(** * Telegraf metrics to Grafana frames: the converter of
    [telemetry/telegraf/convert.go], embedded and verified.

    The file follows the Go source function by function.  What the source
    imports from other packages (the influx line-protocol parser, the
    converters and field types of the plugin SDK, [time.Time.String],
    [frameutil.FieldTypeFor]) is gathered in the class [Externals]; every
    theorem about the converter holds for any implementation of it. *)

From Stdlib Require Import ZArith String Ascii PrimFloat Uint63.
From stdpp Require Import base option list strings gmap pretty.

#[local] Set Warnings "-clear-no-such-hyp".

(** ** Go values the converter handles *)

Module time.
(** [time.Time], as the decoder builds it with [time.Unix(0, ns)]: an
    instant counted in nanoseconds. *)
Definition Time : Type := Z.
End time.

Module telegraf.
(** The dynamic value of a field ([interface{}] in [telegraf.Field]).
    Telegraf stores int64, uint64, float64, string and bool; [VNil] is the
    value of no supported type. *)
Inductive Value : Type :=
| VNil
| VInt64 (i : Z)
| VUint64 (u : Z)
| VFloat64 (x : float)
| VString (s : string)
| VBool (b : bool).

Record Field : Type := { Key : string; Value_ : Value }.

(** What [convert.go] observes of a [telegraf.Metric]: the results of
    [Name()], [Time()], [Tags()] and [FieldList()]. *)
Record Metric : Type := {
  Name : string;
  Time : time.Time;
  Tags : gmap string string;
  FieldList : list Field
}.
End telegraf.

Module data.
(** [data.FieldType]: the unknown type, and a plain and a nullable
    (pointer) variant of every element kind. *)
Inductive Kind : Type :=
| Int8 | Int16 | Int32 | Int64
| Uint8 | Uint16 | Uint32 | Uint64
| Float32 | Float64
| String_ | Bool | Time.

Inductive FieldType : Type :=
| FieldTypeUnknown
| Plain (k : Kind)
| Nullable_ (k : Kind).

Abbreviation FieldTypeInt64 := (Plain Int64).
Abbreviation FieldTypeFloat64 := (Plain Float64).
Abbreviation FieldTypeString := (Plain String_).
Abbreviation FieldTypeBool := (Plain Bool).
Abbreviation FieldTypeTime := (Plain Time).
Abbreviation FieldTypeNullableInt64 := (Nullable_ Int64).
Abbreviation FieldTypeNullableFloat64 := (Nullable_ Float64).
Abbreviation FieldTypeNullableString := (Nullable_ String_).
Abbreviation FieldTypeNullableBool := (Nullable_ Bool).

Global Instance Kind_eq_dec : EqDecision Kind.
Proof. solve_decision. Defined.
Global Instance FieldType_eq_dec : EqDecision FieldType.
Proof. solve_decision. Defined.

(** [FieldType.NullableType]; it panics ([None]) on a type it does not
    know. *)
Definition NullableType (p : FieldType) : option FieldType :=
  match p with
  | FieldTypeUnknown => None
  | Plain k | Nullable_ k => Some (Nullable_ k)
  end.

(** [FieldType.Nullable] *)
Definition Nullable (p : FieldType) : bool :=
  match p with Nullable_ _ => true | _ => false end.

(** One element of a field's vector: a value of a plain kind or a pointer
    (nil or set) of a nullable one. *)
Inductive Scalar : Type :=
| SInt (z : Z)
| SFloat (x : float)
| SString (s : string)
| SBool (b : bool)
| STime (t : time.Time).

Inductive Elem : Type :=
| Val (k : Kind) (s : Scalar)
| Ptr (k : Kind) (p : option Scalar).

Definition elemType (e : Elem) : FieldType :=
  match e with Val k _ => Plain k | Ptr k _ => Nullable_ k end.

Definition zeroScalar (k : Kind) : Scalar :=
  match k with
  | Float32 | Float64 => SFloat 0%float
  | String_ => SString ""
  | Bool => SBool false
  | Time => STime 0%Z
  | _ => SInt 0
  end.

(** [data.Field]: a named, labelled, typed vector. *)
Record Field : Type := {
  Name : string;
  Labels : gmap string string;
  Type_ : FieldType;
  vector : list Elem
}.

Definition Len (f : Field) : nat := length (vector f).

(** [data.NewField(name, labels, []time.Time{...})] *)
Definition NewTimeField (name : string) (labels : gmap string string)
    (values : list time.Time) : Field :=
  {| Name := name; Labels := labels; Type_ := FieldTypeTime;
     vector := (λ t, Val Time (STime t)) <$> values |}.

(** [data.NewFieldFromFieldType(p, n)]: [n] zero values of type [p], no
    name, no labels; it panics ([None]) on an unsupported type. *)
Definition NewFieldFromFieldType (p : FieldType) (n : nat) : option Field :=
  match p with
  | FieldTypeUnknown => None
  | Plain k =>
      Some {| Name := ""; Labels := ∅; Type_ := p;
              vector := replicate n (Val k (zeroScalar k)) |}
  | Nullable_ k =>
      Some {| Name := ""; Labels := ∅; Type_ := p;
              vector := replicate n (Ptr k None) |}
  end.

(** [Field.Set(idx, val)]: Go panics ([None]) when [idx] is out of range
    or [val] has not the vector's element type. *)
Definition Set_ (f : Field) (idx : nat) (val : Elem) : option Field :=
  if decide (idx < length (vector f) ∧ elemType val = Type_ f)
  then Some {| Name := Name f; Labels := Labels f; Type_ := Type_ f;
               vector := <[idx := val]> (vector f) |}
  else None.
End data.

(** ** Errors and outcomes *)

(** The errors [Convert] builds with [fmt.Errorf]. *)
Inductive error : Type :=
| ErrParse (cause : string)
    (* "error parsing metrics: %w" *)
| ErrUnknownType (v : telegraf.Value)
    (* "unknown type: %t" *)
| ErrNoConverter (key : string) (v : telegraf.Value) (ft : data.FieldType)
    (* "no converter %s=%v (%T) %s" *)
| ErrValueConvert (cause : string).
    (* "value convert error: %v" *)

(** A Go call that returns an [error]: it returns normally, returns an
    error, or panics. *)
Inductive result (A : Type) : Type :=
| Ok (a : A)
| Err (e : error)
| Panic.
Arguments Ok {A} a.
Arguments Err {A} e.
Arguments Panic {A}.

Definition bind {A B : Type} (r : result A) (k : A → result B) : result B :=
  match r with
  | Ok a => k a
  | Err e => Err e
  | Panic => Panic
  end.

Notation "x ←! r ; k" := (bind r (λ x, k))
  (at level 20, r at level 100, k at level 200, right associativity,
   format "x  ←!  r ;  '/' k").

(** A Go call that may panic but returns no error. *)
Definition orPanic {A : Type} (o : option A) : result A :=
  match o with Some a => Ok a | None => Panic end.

--------

Transcribe the data in full, matching every line exactly.

SOLUTION FOR THIS PROBLEM >>
(** * Telegraf metrics to Grafana frames: the converter of
    [telemetry/telegraf/convert.go], embedded and verified.

    The file follows the Go source function by function.  What the source
    imports from other packages (the influx line-protocol parser, the
    converters and field types of the plugin SDK, [time.Time.String],
    [frameutil.FieldTypeFor]) is gathered in the class [Externals]; every
    theorem about the converter holds for any implementation of it. *)

From Stdlib Require Import ZArith String Ascii PrimFloat Uint63.
From stdpp Require Import base option list strings gmap pretty.

#[local] Set Warnings "-clear-no-such-hyp".

(** ** Go values the converter handles *)

Module time.
(** [time.Time], as the decoder builds it with [time.Unix(0, ns)]: an
    instant counted in nanoseconds. *)
Definition Time : Type := Z.
End time.

Module telegraf.
(** The dynamic value of a field ([interface{}] in [telegraf.Field]).
    Telegraf stores int64, uint64, float64, string and bool; [VNil] is the
    value of no supported type. *)
Inductive Value : Type :=
| VNil
| VInt64 (i : Z)
| VUint64 (u : Z)
| VFloat64 (x : float)
| VString (s : string)
| VBool (b : bool).

Record Field : Type := { Key : string; Value_ : Value }.

(** What [convert.go] observes of a [telegraf.Metric]: the results of
    [Name()], [Time()], [Tags()] and [FieldList()]. *)
Record Metric : Type := {
  Name : string;
  Time : time.Time;
  Tags : gmap string string;
  FieldList : list Field
}.
End telegraf.

Module data.
(** [data.FieldType]: the unknown type, and a plain and a nullable
    (pointer) variant of every element kind. *)
Inductive Kind : Type :=
| Int8 | Int16 | Int32 | Int64
| Uint8 | Uint16 | Uint32 | Uint64
| Float32 | Float64
| String_ | Bool | Time.

Inductive FieldType : Type :=
| FieldTypeUnknown
| Plain (k : Kind)
| Nullable_ (k : Kind).

Abbreviation FieldTypeInt64 := (Plain Int64).
Abbreviation FieldTypeFloat64 := (Plain Float64).
Abbreviation FieldTypeString := (Plain String_).
Abbreviation FieldTypeBool := (Plain Bool).
Abbreviation FieldTypeTime := (Plain Time).
Abbreviation FieldTypeNullableInt64 := (Nullable_ Int64).
Abbreviation FieldTypeNullableFloat64 := (Nullable_ Float64).
Abbreviation FieldTypeNullableString := (Nullable_ String_).
Abbreviation FieldTypeNullableBool := (Nullable_ Bool).

Global Instance Kind_eq_dec : EqDecision Kind.
Proof. solve_decision. Defined.
Global Instance FieldType_eq_dec : EqDecision FieldType.
Proof. solve_decision. Defined.

(** [FieldType.NullableType]; it panics ([None]) on a type it does not
    know. *)
Definition NullableType (p : FieldType) : option FieldType :=
  match p with
  | FieldTypeUnknown => None
  | Plain k | Nullable_ k => Some (Nullable_ k)
  end.

(** [FieldType.Nullable] *)
Definition Nullable (p : FieldType) : bool :=
  match p with Nullable_ _ => true | _ => false end.

(** One element of a field's vector: a value of a plain kind or a pointer
    (nil or set) of a nullable one. *)
Inductive Scalar : Type :=
| SInt (z : Z)
| SFloat (x : float)
| SString (s : string)
| SBool (b : bool)
| STime (t : time.Time).

Inductive Elem : Type :=
| Val (k : Kind) (s : Scalar)
| Ptr (k : Kind) (p : option Scalar).

Definition elemType (e : Elem) : FieldType :=
  match e with Val k _ => Plain k | Ptr k _ => Nullable_ k end.

Definition zeroScalar (k : Kind) : Scalar :=
  match k with
  | Float32 | Float64 => SFloat 0%float
  | String_ => SString ""
  | Bool => SBool false
  | Time => STime 0%Z
  | _ => SInt 0
  end.

(** [data.Field]: a named, labelled, typed vector. *)
Record Field : Type := {
  Name : string;
  Labels : gmap string string;
  Type_ : FieldType;
  vector : list Elem
}.

Definition Len (f : Field) : nat := length (vector f).

(** [data.NewField(name, labels, []time.Time{...})] *)
Definition NewTimeField (name : string) (labels : gmap string string)
    (values : list time.Time) : Field :=
  {| Name := name; Labels := labels; Type_ := FieldTypeTime;
     vector := (λ t, Val Time (STime t)) <$> values |}.

(** [data.NewFieldFromFieldType(p, n)]: [n] zero values of type [p], no
    name, no labels; it panics ([None]) on an unsupported type. *)
Definition NewFieldFromFieldType (p : FieldType) (n : nat) : option Field :=
  match p with
  | FieldTypeUnknown => None
  | Plain k =>
      Some {| Name := ""; Labels := ∅; Type_ := p;
              vector := replicate n (Val k (zeroScalar k)) |}
  | Nullable_ k =>
      Some {| Name := ""; Labels := ∅; Type_ := p;
              vector := replicate n (Ptr k None) |}
  end.

(** [Field.Set(idx, val)]: Go panics ([None]) when [idx] is out of range
    or [val] has not the vector's element type. *)
Definition Set_ (f : Field) (idx : nat) (val : Elem) : option Field :=
  if decide (idx < length (vector f) ∧ elemType val = Type_ f)
  then Some {| Name := Name f; Labels := Labels f; Type_ := Type_ f;
               vector := <[idx := val]> (vector f) |}
  else None.
End data.

(** ** Errors and outcomes *)

(** The errors [Convert] builds with [fmt.Errorf]. *)
Inductive error : Type :=
| ErrParse (cause : string)
    (* "error parsing metrics: %w" *)
| ErrUnknownType (v : telegraf.Value)
    (* "unknown type: %t" *)
| ErrNoConverter (key : string) (v : telegraf.Value) (ft : data.FieldType)
    (* "no converter %s=%v (%T) %s" *)
| ErrValueConvert (cause : string).
    (* "value convert error: %v" *)

(** A Go call that returns an [error]: it returns normally, returns an
    error, or panics. *)
Inductive result (A : Type) : Type :=
| Ok (a : A)
| Err (e : error)
| Panic.
Arguments Ok {A} a.
Arguments Err {A} e.
Arguments Panic {A}.

Definition bind {A B : Type} (r : result A) (k : A → result B) : result B :=
  match r with
  | Ok a => k a
  | Err e => Err e
  | Panic => Panic
  end.

Notation "x ←! r ; k" := (bind r (λ x, k))
  (at level 20, r at level 100, k at level 200, right associativity,
   format "x  ←!  r ;  '/' k").

(** A Go call that may panic but returns no error. *)
Definition orPanic {A : Type} (o : option A) : result A :=
  match o with Some a => Ok a | None => Panic end.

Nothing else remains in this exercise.